Armed with at least two assault rifles and a pistol, she broke into a private Christian school in the morning, local police spokesman Don Aaron said at a news conference.
Officers were quickly dispatched to the scene. After hearing gunfire on the floor, they "immediately" went there and "killed" the assailant, he said.
The Covenant Elementary School has approximately 200 students and 40 employees.
Several elected officials from the state of Tennessee immediately shared their emotion on social networks. "I am devastated and heartbroken by the tragic news from Covenant School," tweeted Republican Senator Bill Hagerty.
The United States, where about 400 million guns are in circulation, is frequently plagued by deadly shootings, including in schools.
The most prominent tragedy was committed in 2012 by an unhinged man at an elementary school in Connecticut, in which 20 children aged 6 and 7 were killed.
Such a traumatic event was repeated in May 2022 when an 18-year-old man shot and killed 19 students and two teachers at an elementary school in Uvalde, Texas.
In between these two tragedies, a high school massacre in Florida on February 14, 2018 in Parkland sparked a broad national movement, spearheaded by youth, to demand stricter regulation of individual guns in the US.
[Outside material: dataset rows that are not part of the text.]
Definition MsgBlock_AddTransaction (msg : MsgBlock) (tx : MsgTx) : MsgBlock :=
  mkMsgBlock (MsgBlock_Header msg) (MsgBlock_Transactions msg ++ [tx]).
Definition MsgBlock_ClearTransactions (msg : MsgBlock) : MsgBlock :=
  mkMsgBlock (MsgBlock_Header msg) [].
Definition MsgBlock_Copy (msg : MsgBlock) : MsgBlock :=
  mkMsgBlock (MsgBlock_Header msg) (map MsgTx_Copy (MsgBlock_Transactions msg)).
Definition NewMsgBlock (blockHeader : BlockHeader) : MsgBlock := mkMsgBlock blockHeader [].

Definition MsgBlock_BtcDecode (pver : Z) (enc : MessageEncoding) : Reader MsgBlock :=
  header ← readBlockHeaderBuf pver;
  txs ← (txCount ← ReadVarIntBuf pver;
         if maxTxPerBlock <? txCount then fail (MessageError "MsgBlock.BtcDecode")
         else read_loop (MsgTx_btcDecode pver enc scriptSlabSize) push
                (Z.to_nat txCount) []);
  mret (mkMsgBlock header txs).

Definition MsgBlock_Deserialize : Reader MsgBlock := MsgBlock_BtcDecode 0 WitnessEncoding.
Definition MsgBlock_DeserializeNoWitness : Reader MsgBlock :=
  MsgBlock_BtcDecode 0 BaseEncoding.

(** [r.Len()] *)
Definition r_Len : Reader Z := fun r => Ok (len r, r).

Fixpoint txloc_loop (fullLen : Z) (count : nat) (txs : list MsgTx) (locs : list TxLoc)
    : Reader (list MsgTx * list TxLoc) :=
  match count with
  | O => mret (txs, locs)
  | S n =>
      before ← r_Len;
      tx ← MsgTx_btcDecode 0 WitnessEncoding scriptSlabSize;
      after ← r_Len;
      let start := fullLen - before in
      txloc_loop fullLen n (txs ++ [tx]) (locs ++ [mkTxLoc start (fullLen - after - start)])
  end.

Definition MsgBlock_DeserializeTxLoc : Reader (MsgBlock * list TxLoc) :=
  fullLen ← r_Len;
  header ← readBlockHeaderBuf 0;
  txCount ← ReadVarIntBuf 0;
  if maxTxPerBlock <? txCount then fail (MessageError "MsgBlock.DeserializeTxLoc")
  else
    r ← txloc_loop fullLen (Z.to_nat txCount) [] [];
    mret (mkMsgBlock header r.1, r.2).

Definition MsgBlock_BtcEncode (pver : Z) (enc : MessageEncoding) (msg : MsgBlock)
    : list byte :=
  writeBlockHeaderBuf pver (MsgBlock_Header msg) ++
  WriteVarIntBuf pver (len (MsgBlock_Transactions msg)) ++
  write_all (MsgTx_btcEncode pver enc) (MsgBlock_Transactions msg).

Definition MsgBlock_Serialize (msg : MsgBlock) : list byte :=
  MsgBlock_BtcEncode 0 WitnessEncoding msg.
Definition MsgBlock_SerializeNoWitness (msg : MsgBlock) : list byte :=
  MsgBlock_BtcEncode 0 BaseEncoding msg.

Definition MsgBlock_SerializeSize (msg : MsgBlock) : Z :=
  blockHeaderLen + VarIntSerializeSize (len (MsgBlock_Transactions msg)) +
  sum_Z MsgTx_SerializeSize (MsgBlock_Transactions msg).
Definition MsgBlock_SerializeSizeStripped (msg : MsgBlock) : Z :=
  blockHeaderLen + VarIntSerializeSize (len (MsgBlock_Transactions msg)) +
  sum_Z MsgTx_SerializeSizeStripped (MsgBlock_Transactions msg).

Definition MsgBlock_BlockHash (msg : MsgBlock) : list byte :=
  BlockHeader_BlockHash (MsgBlock_Header msg).
Definition MsgBlock_TxHashes (msg : MsgBlock) : list (list byte) :=
  map MsgTx_TxHash (MsgBlock_Transactions msg).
Despite the mobilization of more than one million demonstrators, the United States Congress did not pass any ambitious legislation, as many elected officials were under the influence of the powerful National Rifle Association (NRA), the leading American gun lobby.
In a country where the right to bear arms is considered by millions of Americans as a constitutional right, the only recent legislative advances remain marginal, such as the generalization of criminal and psychiatric background checks before any purchase of a weapon.